2026-01-27 カナダ・ブリティッシュコロンビア大学(UBC)
<関連情報>
- https://news.ubc.ca/2026/01/first-gene-editing-treatment-for-skin-conditions/
- https://www.sciencedirect.com/science/article/abs/pii/S193459092600024X
脂質ナノ粒子を用いた非ウイルス性in situ遺伝子編集によるヒト皮膚モデルにおける先天性魚鱗癬の原因遺伝子の編集 Lipid nanoparticle-based non-viral in situ gene editing of congenital ichthyosis-causing mutations in human skin models
Dilem Ceren Apaydin, Gaurav Sadhnani, Tiffany Carlaw, Jan Renziehausen, Elena Lizunova, Viviane Filor, Anna Hiller, Sophia Brumhard, Vincent Halim, Ulrike Brüning, Johannes Bischof, Rafaela Horbach Marodin, Daniel Z. Kurek, Manuel Rhiel, Sandra Ammann, Tatjana I. Cornu, Toni Cathomen, Leif Erik Sander, Benedikt Obermayer, Fabian Coscia …Sarah Hedtrich
Cell Stem Cell Available online: 27 January 2026
DOI:https://doi.org/10.1016/j.stem.2026.01.001
Graphical abstract
Highlights
- Laser-assisted topical LNP delivery enables in situ base editing in diseased human skin models
- Editing restores wild-type TGM1 gene (∼12%) and enzyme activity (∼30%)
- Topical LNP application shows excellent safety and low immunogenicity in vitro and in vivo
Summary
Autosomal recessive congenital ichthyosis (ARCI) refers to a group of rare, highly debilitating skin disorders that significantly impair patients’ quality of life and lack any effective treatment options.

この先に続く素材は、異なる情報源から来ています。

(* ===== verification/LinkerProps.v ===== *)
(** What linking a Telegram bot promises: [LinkerTypes] and [Linker]. *)
From Stdlib Require Import Ascii.
From S2P Require Import Prelude JsString Domain Json Fleet Hosts FleetStore IntegrationTypes FleetWorld InstanceManager.
From S2P Require Import FleetGuar Linker.
From stdpp Require Import list strings gmap.
#[local] Open Scope Z_scope.

(** ** The pending links *)

(** Both maps hold the same links, each under its own bot and its own username. *)
Record LinkerInv (m : LinkerMemory) : Prop := mkLinkerInv {
  li_instance : forall i k, lm_byInstance m !! i = Some k -> pk_instanceId k = i;
  li_both : forall i k, lm_byInstance m !! i = Some k -> In (pk_suggestedUsername k, k) (lm_byUsername m);
  li_username : forall u k, In (u, k) (lm_byUsername m) -> pk_suggestedUsername k = u;
  li_keys : List.NoDup (List.map fst (lm_byUsername m));
  li_refs : forall u k, In (u, k) (lm_byUsername m) -> pk_ref k < lm_nextRef m;
  li_same : forall u k u' k', In (u, k) (lm_byUsername m) -> In (u', k') (lm_byUsername m) -> pk_ref k = pk_ref k' -> k = k';
}.

(** A username nobody holds: the four random bytes are fresh. *)
Inductive LinkerStep (m : LinkerMemory) : LinkerMemory -> Prop :=
| Lp_add k : pk_ref k = lm_nextRef m -> linkByUsername (pk_suggestedUsername k) m = None -> LinkerStep m (addLink k m)
| Lp_remove u k : In (u, k) (lm_byUsername m) -> LinkerStep m (removePending k m)
| Lp_cancel i : LinkerStep m (cancelLink_ i m)
| Lp_sweep t : LinkerStep m (sweepExpired t m)
| Lp_manager u : LinkerStep m (setManagerUsername u m).
(* ===== verification/Cursor.v ===== *)
(** Where a list of bots goes on: the cursor of the orchestrator's [routes/instances.ts].

    [parseIso] is [new Date(...)] on the strings the pattern of the cursor admits, as V8
    reads them: the digits of a fraction past the third are dropped, and a day that the
    month does not have is one of the next. *)
From Stdlib Require Import Ascii.
From S2P Require Import Prelude JsString Json Fleet Dates InstanceManager.
From stdpp Require Import list strings pretty.
#[local] Open Scope Z_scope.

(** ** Reading *)

(** [n] digits and what follows them. *)
Fixpoint digitsN (n : nat) (acc : Z) (s : string) : option (Z * string) :=
  match n, s with
  | O, _ => Some (acc, s)
  | S n, String c s => match digitOf c with Some d => digitsN n (10 * acc + d) s | None => None end
  | S _, EmptyString => None
  end.

Definition expectChar (p : ascii -> bool) (s : string) : option string :=
  match s with String c s => if p c then Some s else None | EmptyString => None end.
Definition eqFold (a c : ascii) : bool := Ascii.eqb (lowerAscii c) a.

(** The milliseconds of [.\d+], and what follows it. *)
Fixpoint fractionDigits (scale acc : Z) (s : string) : Z * string :=
  match s with
  | String c s' =>
      match digitOf c with
      | Some d => fractionDigits (scale / 10) (acc + scale * d) s'
      | None => (acc, s)
      end
  | EmptyString => (acc, s)
  end.
Definition fraction (s : string) : option (Z * string) :=
  match s with
  | String c s' =>
      if Ascii.eqb c "."%char then
        match s' with
        | String d _ => match digitOf d with Some _ => Some (fractionDigits 100 0 s') | None => None end
        | EmptyString => None
        end
      else Some (0, s)
  | EmptyString => None
  end.

Record IsoParts := mkIsoParts { ip_year : Z; ip_month : Z; ip_day : Z; ip_hour : Z; ip_minute : Z; ip_second : Z; ip_ms : Z }.

(** [\d{4}-\d{2}-\d{2}T\d{2}:\d{2}:\d{2}(?:\.\d+)?Z] at the start of a string. *)
Definition isoParts (s : string) : option (IsoParts * string) :=
  '(year, s) ← digitsN 4 0 s;
  s ← expectChar (Ascii.eqb "-"%char) s;
  '(month, s) ← digitsN 2 0 s;
  s ← expectChar (Ascii.eqb "-"%char) s;
  '(dom, s) ← digitsN 2 0 s;
  s ← expectChar (eqFold "t"%char) s;
  '(hour, s) ← digitsN 2 0 s;
  s ← expectChar (Ascii.eqb ":"%char) s;
  '(minute, s) ← digitsN 2 0 s;
  s ← expectChar (Ascii.eqb ":"%char) s;
  '(second, s) ← digitsN 2 0 s;
  '(ms, s) ← fraction s;
  s ← expectChar (eqFold "z"%char) s;
  Some (mkIsoParts year month dom hour minute second ms, s).

(** The time value; [None] is an invalid date. *)
Definition isoTime (p : IsoParts) : option Z :=
  let ms := ip_hour p * 3600000 + ip_minute p * 60000 + ip_second p * 1000 + ip_ms p in
  if (1 <=? ip_month p) && (ip_month p <=? 12) && (1 <=? ip_day p) && (ip_day p <=? 31)
     && (ip_minute p <=? 59) && (ip_second p <=? 59) && (ms <=? DAY_MS)
  then Some (Ecma.make_day (ip_year p) (ip_month p - 1) (ip_day p) * DAY_MS + ms)
  else None.

Definition isUuidChar (c : ascii) : bool :=
  isDigit c || Ascii.eqb c "-"%char
  || (let n := Z.of_nat (nat_of_ascii (lowerAscii c)) in (97 <=? n) && (n <=? 102)).

(** [CURSOR_RE] and the [transform]: [None] does not match. *)
Definition parseCursor (raw : string) : option (option Z * string) :=
  '(parts, s) ← isoParts raw;
  id ← expectChar (Ascii.eqb ":"%char) s;
  if (String.length id =? 36)%nat && allChars isUuidChar id then Some (isoTime parts, id) else None.

(** ** Writing *)
Definition encodeCursor (createdAt : Z) (id : string) : string := toISOString createdAt +:+ ":" +:+ id.

(** ** The round trip *)
Lemma digitsN_app n : forall acc s rest v, digitsN n acc s = Some (v, EmptyString) -> digitsN n acc (s +:+ rest) = Some (v, rest).
Proof.
  induction n as [|n IH]; intros acc s rest v H.
  - injection H as -> ->. reflexivity.
  - destruct s as [|c s]; [discriminate|]. change (String c s +:+ rest) with (String c (s +:+ rest)). cbn [digitsN] in *.
    destruct (digitOf c); [|discriminate]. apply IH, H.
Qed.

Lemma digitsN_snoc n c d : forall acc s v, digitsN n acc s = Some (v, EmptyString) -> digitOf c = Some d ->
  digitsN (S n) acc (s +:+ String c EmptyString) = Some (10 * v + d, EmptyString).
Proof.
  induction n as [|n IH]; intros acc s v H Hc.
  - injection H as -> ->. change (EmptyString +:+ ?s) with s. cbn [digitsN]. rewrite Hc. reflexivity.
  - destruct s as [|a s]; [discriminate|]. change (String a s +:+ ?r) with (String a (s +:+ r)).
    cbn [digitsN] in H. destruct (digitOf a) as [x|] eqn:Ea; [|discriminate].
    specialize (IH _ _ _ H Hc). cbn [digitsN] in IH |- *. rewrite Ea. exact IH.
Qed.

(** The last digit of a number. *)
Definition lastDigit (n : Z) : ascii := pretty_N_char (Z.to_N (n mod 10)).

Lemma digits_checked (p : Z -> bool) d : 0 <= d < 10 -> forallb p (seqZ 0 10) = true -> p d = true.
Proof. intros Hd H. rewrite forallb_forall in H. apply H, list_elem_of_In, elem_of_seqZ. lia. Qed.

Definition digitReads (d : Z) : bool := bool_decide (digitOf (pretty_N_char (Z.to_N d)) = Some d).
Definition digitPrints (d : Z) : bool := bool_decide (pretty d = String (lastDigit d) EmptyString).

Lemma lastDigit_reads n : digitOf (lastDigit n) = Some (n mod 10).
Proof.
  assert (H : digitReads (n mod 10) = true) by (apply digits_checked; [apply Z.mod_pos_bound; lia | vm_compute; reflexivity]).
  exact (bool_decide_eq_true_1 _ H).
Qed.

Lemma pretty_N_go_app x : forall s r, pretty_N_go x (s +:+ r) = pretty_N_go x s +:+ r.
Proof.
  induction (N.lt_wf_0 x) as [x _ IH]; intros s r. destruct (decide (x = 0)%N) as [->|Hx]; [reflexivity|].
  rewrite !(pretty_N_go_step x) by lia. apply (IH _ (N.div_lt x 10 ltac:(lia) eq_refl) (String _ s)).
Qed.

Lemma pretty_snoc n : 10 <= n -> pretty n = pretty (n / 10) +:+ String (lastDigit n) EmptyString.
Proof.
  intros H. destruct n as [|p|p]; [lia| |lia].
  assert (Hq : 1 <= Z.pos p / 10) by (apply Z.div_le_lower_bound; lia).
  assert (Ep : forall z : Z, 1 <= z -> pretty z = pretty_N_go (Z.to_N z) "").
  { intros [|q|q] Hz; try lia. change (pretty (Z.pos q)) with (pretty (N.pos q)). unfold pretty, pretty_N.
    rewrite decide_False by discriminate. reflexivity. }
  rewrite !Ep by lia. rewrite pretty_N_go_step by lia.
  rewrite <- pretty_N_go_app. unfold lastDigit. rewrite Z2N.inj_mod, Z2N.inj_div by lia. reflexivity.
Qed.

Lemma length_snoc s c : String.length (s +:+ String c EmptyString) = S (String.length s).
Proof. induction s as [|a s IH]; [reflexivity|]. exact (f_equal S IH). Qed.

Lemma pad_snoc w n : 10 <= n -> pad (S w) n = pad w (n / 10) +:+ String (lastDigit n) EmptyString.
Proof.
  intros H. unfold pad. cbv zeta. rewrite (pretty_snoc n H), length_snoc, Nat.sub_succ.
  generalize (w - String.length (pretty (n / 10)%Z))%nat as k. induction k as [|k IH]; [reflexivity|].
  exact (f_equal (String "0"%char) IH).
Qed.

Lemma pad_digit w n : 0 <= n < 10 -> digitsN (S w) 0 (pad (S w) n) = Some (n, EmptyString).
Proof.
  intros H. assert (E : pretty n = String (lastDigit n) EmptyString).
  { assert (Hp : digitPrints n = true) by (apply digits_checked; [exact H | vm_compute; reflexivity]). exact (bool_decide_eq_true_1 _ Hp). }
  unfold pad. rewrite E. cbv zeta. change (S w - String.length (String (lastDigit n) ""))%nat with (w - 0)%nat.
  rewrite Nat.sub_0_r. induction w as [|w IH].
  - change (Nat.iter 0 ?f ?x) with x. cbn [digitsN]. rewrite lastDigit_reads, Z.mod_small by lia. reflexivity.
  - exact IH.
Qed.

Lemma pad_reads w : forall n, 0 <= n < 10 ^ Z.of_nat (S w) -> digitsN (S w) 0 (pad (S w) n) = Some (n, EmptyString).
Proof.
  induction w as [|w IH]; intros n H; [apply pad_digit, H|].
  destruct (decide (n < 10)) as [Hn|Hn]; [apply pad_digit; lia|].
  rewrite pad_snoc by lia. rewrite (digitsN_snoc _ _ (n mod 10) 0 _ (n / 10)).
  - rewrite <- Z.div_mod by lia. reflexivity.
  - apply IH. rewrite Nat2Z.inj_succ, Z.pow_succ_r in H by lia.
    split; [apply Z.div_pos; lia | apply Z.div_lt_upper_bound; lia].
  - apply lastDigit_reads.
Qed.

Lemma digitsN_pad w n rest : (w = 2%nat /\ 0 <= n < 100) \/ (w = 3%nat /\ 0 <= n < 1000) \/ (w = 4%nat /\ 0 <= n < 10000) ->
  digitsN w 0 (pad w n +:+ rest) = Some (n, rest).
Proof. intros H. apply digitsN_app. destruct H as [[-> H]|[[-> H]|[-> H]]]; apply pad_reads; exact H. Qed.

Lemma expectChar_hd p c s : p c = true -> expectChar p (String c EmptyString +:+ s) = Some s.
Proof. intros H. change (String c EmptyString +:+ s) with (String c s). cbn [expectChar]. rewrite H. reflexivity. Qed.

Lemma fraction_of s v rest : digitsN 3 0 s = Some (v, EmptyString) -> fraction ("." +:+ s +:+ "Z" +:+ rest) = Some (v, "Z" +:+ rest).
Proof.
  intros H. destruct s as [|a [|b [|c s]]]; cbn [digitsN] in H; try (repeat (destruct (digitOf _); try discriminate); discriminate).
  destruct (digitOf a) as [x|] eqn:Ea; [|discriminate]. destruct (digitOf b) as [y|] eqn:Eb; [|discriminate].
  destruct (digitOf c) as [z|] eqn:Ec; [|discriminate]. injection H as <- ->.
  change (fraction _) with (match digitOf a with Some _ => Some (fractionDigits 100 0 (String a (String b (String c ("Z" +:+ rest))))) | None => None end).
  rewrite Ea. cbn [fractionDigits]. rewrite Ea, Eb, Ec. cbn [fractionDigits].
  change (fractionDigits _ _ ("Z" +:+ rest)) with (0 + 100 * x + 100 / 10 * y + 100 / 10 / 10 * z, "Z" +:+ rest).
  f_equal. f_equal. change (100 / 10) with 10. change (10 / 10) with 1. lia.
Qed.

Lemma fraction_pad n rest : 0 <= n < 1000 -> fraction ("." +:+ pad 3 n +:+ "Z" +:+ rest) = Some (n, "Z" +:+ rest).
Proof. intros H. apply fraction_of. rewrite <- (append_nil_ (pad 3 n)). apply digitsN_pad. auto. Qed.

Lemma parse_encoded (t : Z) (id : string) (Hy : 0 <= Ecma.getUTCFullYear t <= 9999)
  (Hid : ((String.length id =? 36)%nat && allChars isUuidChar id) = true) :
  parseCursor (encodeCursor t id) = Some (Some t, id).
Proof.
  set (ms := Ecma.time_within_day t). assert (Hms : 0 <= ms < DAY_MS) by apply time_within_day_range. unfold DAY_MS in Hms.
  pose proof (Ecma.getUTCMonth_range t) as Hm. pose proof (Ecma.getUTCDate_range t) as Hd.
  pose proof (Ecma.days_in_month_bounds (Ecma.getUTCFullYear t) (Ecma.getUTCMonth t) Hm) as Hb.
  assert (H1 : 0 <= ms / 3600000 < 24) by (split; [apply Z.div_pos; lia|apply Z.div_lt_upper_bound; lia]).
  assert (H2 : 0 <= ms / 60000 mod 60 < 60) by (apply Z.mod_pos_bound; lia).
  assert (H3 : 0 <= ms / 1000 mod 60 < 60) by (apply Z.mod_pos_bound; lia).
  assert (H4 : 0 <= ms mod 1000 < 1000) by (apply Z.mod_pos_bound; lia).
  assert (Hp : isoParts (encodeCursor t id) = Some (mkIsoParts (Ecma.getUTCFullYear t) (Ecma.getUTCMonth t + 1) (Ecma.getUTCDate t)
    (ms / 3600000) (ms / 60000 mod 60) (ms / 1000 mod 60) (ms mod 1000), ":" +:+ id)).
  { unfold encodeCursor, toISOString. fold ms. rewrite !append_assoc_. unfold isoParts.
    repeat (first [rewrite digitsN_pad by lia | rewrite expectChar_hd by reflexivity | rewrite fraction_pad by lia]; cbn [mbind option_bind]).
    reflexivity. }
  unfold parseCursor. rewrite Hp. cbn [mbind option_bind]. rewrite expectChar_hd by reflexivity. cbn [mbind option_bind].
  rewrite Hid. unfold isoTime. cbn [ip_year ip_month ip_day ip_hour ip_minute ip_second ip_ms].
  rewrite Z.add_simpl_r, Ecma.make_day_parts.
  assert (Ems : ms / 3600000 * 3600000 + ms / 60000 mod 60 * 60000 + ms / 1000 mod 60 * 1000 + ms mod 1000 = ms).
  { replace (ms / 3600000) with (ms / 1000 / 60 / 60) by (rewrite !Z.div_div by lia; f_equal; lia).
    replace (ms / 60000) with (ms / 1000 / 60) by (rewrite !Z.div_div by lia; f_equal; lia).
    pose proof (Z.div_mod ms 1000 ltac:(lia)). pose proof (Z.div_mod (ms / 1000) 60 ltac:(lia)).
    pose proof (Z.div_mod (ms / 1000 / 60) 60 ltac:(lia)). lia. }
  rewrite Ems. unfold DAY_MS. repeat match goal with |- context [?a <=? ?b] => destruct (Z.leb_spec a b); try lia end. cbn [andb].
  f_equal. f_equal. f_equal. unfold Ecma.day, ms, Ecma.time_within_day, DAY_MS. pose proof (Z.div_mod t (24 * 60 * 60 * 1000) ltac:(lia)). lia.
Qed.

(** The position in a list survives its text: the cursor made of a bot's creation time
    and id, for a year of four digits, is accepted and read back as the very same pair, so
    that a page starts where the page before it ended. *)
Theorem cursor_roundtrip (t : Z) (id : string) (Hy : 0 <= Ecma.getUTCFullYear t <= 9999)
  (Hid : ((String.length id =? 36)%nat && allChars isUuidChar id) = true) :
  parseCursor (encodeCursor t id) = Some (Some t, id).
Proof. exact (parse_encoded t id Hy Hid). Qed.

Lemma cursor_roundtrip_witness :
  let id := "0123456789abcdef0123456789abcdef0123" in
  let t := 1709251199987 in
  0 <= Ecma.getUTCFullYear t <= 9999 /\ encodeCursor t id = "2024-02-29T23:59:59.987Z:0123456789abcdef0123456789abcdef0123" /\
  parseCursor (encodeCursor t id) = Some (Some t, id).
Proof.
  intros id t. assert (H : 0 <= Ecma.getUTCFullYear t <= 9999) by (vm_compute; split; discriminate).
  split; [exact H|]. split; [vm_compute; reflexivity|]. apply (cursor_roundtrip t id H). reflexivity.
Defined.
Definition reconcileBindings (multi : bool) (generated live : list (string * Json)) : list Json :=
  let theirs := match lookupField "bindings" live with Some (JArr l) => List.filter (fun b => negb (isOurs b)) l | _ => [] end in
  let rendered := match lookupField "channels" generated with Some (JObj l) => List.map fst l | _ => [] end in
  let ours := match lookupField "bindings" generated with Some (JArr l) => l | _ => if multi then mainBindings rendered else [] end in
  theirs ++ ours.

Definition reconcileRoster (patched generated live : list (string * Json)) : list (string * Json) :=
  let roster := entriesOf patched in
  let multi := (1 <? length roster)%nat in
  let bindings := reconcileBindings multi generated live in
  let patched := setPath ["bindings"] (match bindings with [] => None | _ => Some (JArr bindings) end) patched in
  if List.existsb isDefaultAgent roster then patched
  else
    let only := fun j : Json => if multi then Some j else None in
    setPath HEARTBEAT_AGENT_PATH (only (JStr MAIN_AGENT_ID))
      (setPath ["agents"; "defaults"; "systemAgent"] (only (JObj [("agentId", JStr MAIN_AGENT_ID)]))
        (setPath ["agents"; "entries"; MAIN_AGENT_ID; "workspace"] (only (JStr OPENCLAW_WORKSPACE_PATH))
          (setPath ["agents"; "ownership"] (only (JStr "explicit")) patched))).

(** The loop over the owned paths. *)
Definition patchOwned (generated : list (string * Json)) (paths : list (list string)) (live : list (string * Json)) : list (string * Json) :=
  fold_left (fun target path => setPath path (at_ generated path) target) paths live.

(** [generateRuntimePatchedOpenclawFiles], the configuration's side. *)
Definition patchConfig (generated live : list (string * Json)) : list (string * Json) :=
  let patched := patchOwned generated (ownedPaths generated live) live in
  if rendersBusiness generated || rendersBusiness live then reconcileRoster patched generated live
  else setPath HEARTBEAT_AGENT_PATH (at_ live HEARTBEAT_AGENT_PATH) patched.
Lemma mirror_reserve b t i waId kind m l :
  SlotsMirror b t m l -> SlotsMirror b t (slotStep t (Se_reserve i waId kind) m) (admittedStep b t (Se_reserve i waId kind) m l).
Proof.
  intros Hm. cbn [slotStep admittedStep]. unfold reserveEscalation.
  destruct (str_eqb i b) eqn:Eb.
  - apply str_eqb_eq in Eb as ->. set (tokens := dropExpired t (default [] (km_escalationsPerBot m !! b))).
    destruct Hm as [(old & El & Ho) Hp Hc].
    destruct (dropExpired_split t (tokensOf b m)) as (mid & Em & Hmid). fold (tokensOf b m) in tokens. fold tokens in Em.
    assert (Hpruned : forall m', tokensOf b m' = tokens -> SlotsMirror b t m' l).
    { intros m' E. split; [|exact Hp|exact Hc]. exists (old ++ mid). rewrite E, <- app_assoc, <- Em.
      split; [exact El | apply Forall_app; auto]. }
    assert (Hins : forall v n m', tokensOf b (setTokens (<[b := v]> (km_escalationsPerBot m')) n m') = v)
      by (intros; unfold tokensOf; simpl; rewrite lookup_insert_eq; reflexivity).
    destruct (ESCALATIONS_PER_BOT_PER_MINUTE <=? length tokens)%nat eqn:Efull; cbn [fst snd]; [apply Hpruned, Hins|].
    destruct (bool_decide _ && _); cbn [fst snd sl_token]; [apply Hpruned, Hins|].
    set (tk := mkToken (km_nextToken m) t).
    assert (Hnew : forall m', tokensOf b m' = tokens ++ [tk] -> SlotsMirror b t m' (l ++ [tk])).
    { intros m' E. split.
      - exists (old ++ mid). rewrite E. split; [rewrite El, Em, <- !app_assoc; reflexivity | apply Forall_app; auto].
      - apply Forall_app. split; [exact Hp | constructor; [simpl; lia | constructor]].
      - intros u. rewrite List.filter_app, length_app. destruct (Z_le_gt_dec t u) as [Hu|Hu].
        + rewrite El, Em, !List.filter_app, !length_app, (old_outside u t old Hu Ho), (old_outside u t mid Hu Hmid).
          pose proof (filter_length_le (inWindowOf u) tokens). pose proof (filter_length_le (inWindowOf u) [tk]).
          apply Nat.leb_gt in Efull. simpl in *. lia.
        + specialize (Hc u).
          assert (E0 : inWindowOf u tk = false) by (unfold inWindowOf; apply andb_false_iff; right; apply Z.leb_gt; simpl; lia).
          simpl. rewrite E0. simpl. lia. }
    destruct (bool_decide _); apply Hnew; [|apply Hins]. unfold tokensOf. simpl. rewrite lookup_insert_eq. reflexivity.
  - assert (Hne : i <> b) by (intros ->; rewrite str_eqb_refl in Eb; discriminate).
    eapply mirror_other; [|exact Hm]. unfold tokensOf.
    destruct (_ <=? _)%nat; cbn [snd]; [|destruct (bool_decide _ && _); cbn [snd]; [|destruct (bool_decide _)]];
      simpl; rewrite lookup_insert_ne by exact Hne; reflexivity.
Qed.

Lemma mirror_release b t i waId kind slot m l :
  SlotsMirror b t m l -> SlotsMirror b t (slotStep t (Se_release i waId kind slot) m) (admittedStep b t (Se_release i waId kind slot) m l).
Proof.
  intros Hm. cbn [slotStep admittedStep].
  assert (E : tokensOf b (releaseSlot i waId kind slot m) =
    if str_eqb i b then List.filter (fun t => negb (et_id t =? et_id (sl_token slot))) (tokensOf b m) else tokensOf b m).
  { unfold releaseSlot, tokensOf. destruct (str_eqb i b) eqn:Eb.
    - apply str_eqb_eq in Eb as ->. destruct (km_escalationsPerBot m !! b) eqn:Em; destruct (bool_decide _); simpl;
        rewrite ?lookup_insert_eq, ?Em; reflexivity.
    - assert (Hne : i <> b) by (intros ->; rewrite str_eqb_refl in Eb; discriminate).
      destruct (km_escalationsPerBot m !! i) eqn:Em; destruct (bool_decide _); simpl;
        rewrite ?lookup_insert_ne by exact Hne; reflexivity. }
  destruct (str_eqb i b); [|exact (mirror_other b t _ _ l E Hm)].
  destruct Hm as [(old & El & Ho) Hp Hc]. split.
  - eexists. rewrite E, El, List.filter_app. split; [reflexivity|]. apply List.Forall_forall. intros x Hx.
    apply filter_In in Hx as [Hx _]. rewrite List.Forall_forall in Ho. exact (Ho x Hx).
  - apply List.Forall_forall. intros x Hx. apply filter_In in Hx as [Hx _]. rewrite List.Forall_forall in Hp. exact (Hp x Hx).
  - intros u. pose proof (filter_filter_le (inWindowOf u) (fun t => negb (et_id t =? et_id (sl_token slot))) l). specialize (Hc u). lia.
Qed.

Lemma mirror_forget b t i m l :
  SlotsMirror b t m l -> SlotsMirror b t (slotStep t (Se_forget i) m) (admittedStep b t (Se_forget i) m l).
Proof.
  intros Hm. cbn [slotStep admittedStep]. destruct (str_eqb i b) eqn:Eb.
  - apply str_eqb_eq in Eb as ->. split; [|constructor | simpl; lia]. exists []. split; [|constructor].
    unfold tokensOf. cbn -[String.prefix]. rewrite lookup_delete_eq. reflexivity.
  - eapply mirror_other; [|exact Hm]. unfold tokensOf. cbn -[String.prefix]. rewrite lookup_delete_ne; [reflexivity|].
    intros ->. rewrite str_eqb_refl in Eb. discriminate.
Qed.

(** The instants do not go back. *)
Fixpoint ordered (t : Z) (evs : list (Z * SlotEvent)) : Prop :=
  match evs with [] => True | (now, _) :: evs => t <= now /\ ordered now evs end.

Lemma mirror_run b evs : forall t m l, ordered t evs -> SlotsMirror b t m l ->
  exists t', SlotsMirror b t' (runSlots b evs m l).1 (runSlots b evs m l).2.
Proof.
  induction evs as [|[now ev] evs IH]; intros t m l Ho Hm; [exists t; exact Hm|]. destruct Ho as [Ht Ho].
  apply (mirror_later b t now m l Ht) in Hm. simpl. apply (IH now); [exact Ho|].
  destruct ev; [apply mirror_reserve | apply mirror_release | apply mirror_forget]; exact Hm.
Qed.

Here, we report clinically relevant in situ correction of the most common ARCI-causing mutation, TGM1 c.877-2A>G, a splice-site aberration, in human disease models. Targeted skin barrier modulation followed by topical application of the cytosine base editor eTd packaged into lipid nanoparticles yielded functional restoration of ∼30% of wild-type transglutaminase 1 activity in skin tissue. Toxicity studies and comprehensive off-target analysis demonstrated an excellent safety profile even after repeated application, without systemic distribution of the lipid nanoparticles or the genetic cargo as determined via highly sensitive methods, including desorption electrospray ionization (DESI) metabolic imaging. This study presents comprehensive preclinical data on the feasibility of in situ gene correction of genodermatoses-causing mutations, showcasing its therapeutic potential and paving the way for curative next-generation treatments for severe genetic skin diseases.